Light waves from two coherent sources superimposes at a point. The waves at this point can be expressed as $y_1=a\sin \left({10}^{15}\pi t\right)$ and $y_2=2a\sin ({10}^{15}\pi t+\varphi )$. Here all quantities are in SI units.
Find the resultant amplitude $\left(\text{in m}\right)$, and frequency $\left(\text{in Hz}\right)$, of the resultant wave, if phase difference $\varphi$ is equal to $\pi /3$.

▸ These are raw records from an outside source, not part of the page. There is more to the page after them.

Lemma getitem_ok_or_index_error {X} (l : list X) i :
  (exists x, getitem l i = Ok x) \/ (exists msg, getitem l i = Raise (IndexError msg)).
Proof. unfold getitem; destruct (nth_error l i); eauto. Qed.

(** A class with fewer than [n_shot + n_query] vectors: [perm_ids[i]] runs
    out of range. *)
Lemma sample_instances_short self (vs : list (vector A)) g :
  length vs < n_shot self + n_query self ->
  exists msg,
    sample_instances self vs g
    = (Raise (IndexError msg), snd (permutation (length vs) g)).
Proof.
  intros Hk. unfold sample_instances.
  rewrite (bind_ok _ _ _ (np_random_permutation_eq (length vs) g)).
  set (p := fst (permutation (length vs) g)).
  assert (Hp : length p = length vs) by apply permutation_length.
  destruct (map_result_index_error
              (fun i => match getitem p i with
                        | Raise e => Raise e
                        | Ok j => match getitem vs j with
                                  | Raise e => Raise e
                                  | Ok v => Ok (np_squeeze v)
                                  end
                        end)
              (seq 0 (n_shot self + n_query self))) as [msg E].
  - intros i _. destruct (getitem_ok_or_index_error p i) as [[j ->]|[msg ->]]; [|eauto].
    destruct (getitem_ok_or_index_error vs j) as [[v ->]|[msg ->]]; eauto.
  - exists (length vs); split; [apply in_seq; lia|].
    unfold getitem at 1. rewrite (proj2 (nth_error_None p (length vs))) by lia. eauto.
  - exists msg. unfold lift_result. now rewrite E.
Qed.
Lemma finditer_go_S fuel prev must_advance s :
  finditer_go (S fuel) prev must_advance s =
  match (if bool_decide (prev = Some AT_SIGN)
         then lazy_until_space must_advance s else None) with
  | Some (m, rest) =>
      m :: finditer_go fuel (prev_after prev m) (str_eqb m []) rest
  | None =>
      match s with
      | [] => []
      | c :: s' => finditer_go fuel (Some c) false s'
      end
  end.
Proof. reflexivity. Qed.

Lemma finditer_go_some_at t fuel prev must_advance :
  AT_SIGN ∈ t -> (length t + 2 <= fuel)%nat ->
  finditer_go fuel prev must_advance (t ++ [SPACE]) <> [].
Proof using.
  revert fuel prev must_advance.
  induction t as [|c t IH]; intros fuel prev ma Hin Hf.
  { by apply elem_of_nil in Hin. }
  destruct fuel as [|f]; [simpl in Hf; lia|].
  rewrite finditer_go_S.
  destruct (if bool_decide (prev = Some AT_SIGN)
            then lazy_until_space ma ((c :: t) ++ [SPACE]) else None)
    as [[m r]|]; [discriminate|].
  rewrite <- app_comm_cons. simpl in Hf.
  apply elem_of_cons in Hin as [<-|Hin]; [|apply IH; [done | lia]].
  destruct f as [|f]; [lia|]. rewrite finditer_go_S.
  rewrite bool_decide_eq_true_2 by reflexivity.
  destruct (lazy_until_space false (t ++ [SPACE])) as [[m r]|] eqn:E;
    [discriminate|].
  exfalso. revert E. apply lazy_until_space_finds.
  exists SPACE. split; [|reflexivity].
  apply elem_of_app. right. by apply list_elem_of_singleton.
Qed.

(** X1: on a text that ends with the sentinel, the pattern finds nothing
    exactly when the text has no [@]. *)
Lemma finditer_at_nil_iff text :
  finditer_at (text ++ py " ") = [] <-> AT_SIGN ∉ text.
Proof using.
  change (py " ") with [SPACE]. split.
  - intros H Hin. revert H. apply finditer_go_some_at; [done|].
    unfold finditer_fuel. rewrite length_app. simpl. lia.
  - intros H. apply finditer_go_no_at; [discriminate|].
    intros Hin. apply elem_of_app in Hin as [Hin|Hin]; [done|].
    apply list_elem_of_singleton in Hin. discriminate.
Qed.

Lemma unpy_py a : unpy (py a) = Some a.
Proof.
  induction a as [|c a IH]; [reflexivity|].
  change (py (String c a)) with (N_of_ascii c :: py a). simpl.
  pose proof (N_ascii_bounded c) as Hc. apply N.ltb_lt in Hc.
  by rewrite Hc, IH, ascii_N_embedding.
Qed.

• A. $a\sqrt{5},5\times {10}^{14}$
• B. $a\sqrt{7},5\times {10}^{14}$
• C. $a\sqrt{5},{10}^{15}$
• D. $a\sqrt{7},{10}^{15}$

Answer 1

The correct option is B $a\sqrt{7},5\times {10}^{14}$

Resultant amplitude can be obtained from the relation,
$A^2=A_1^2+A_2^2+2A_1{A}_2\cos \varphi$

Where, $A_1$ and $A_2$ are the amplitudes of the interfering waves, $\varphi$ is the phase difference at the given point
and, $A$ is the resultant amplitude.

Here $A_1=a$, $A_2=2a$ and $\varphi =\frac{\pi }{3}$

$\Rightarrow A^2=a^2+4a^2+2\times a\times \left(2a\right)\cos \frac{\pi }{3}$
$\Rightarrow A^2=7a^2$
Or, $A=\sqrt{7}a$

Interference results due to superposition of waves of same frequency and frequency of the resultant wave also has the same value in the given problem.
Here, for each wave,
$\omega ={10}^{15}\pi$
$\Rightarrow 2\pi f={10}^{15}\pi$
$\therefore f=5\times {10}^{14}\text{Hz}$
Hence, the resultant frequency is $f=5\times {10}^{14}\text{Hz}$

Hence, $\left(B\right)$ is the correct answer.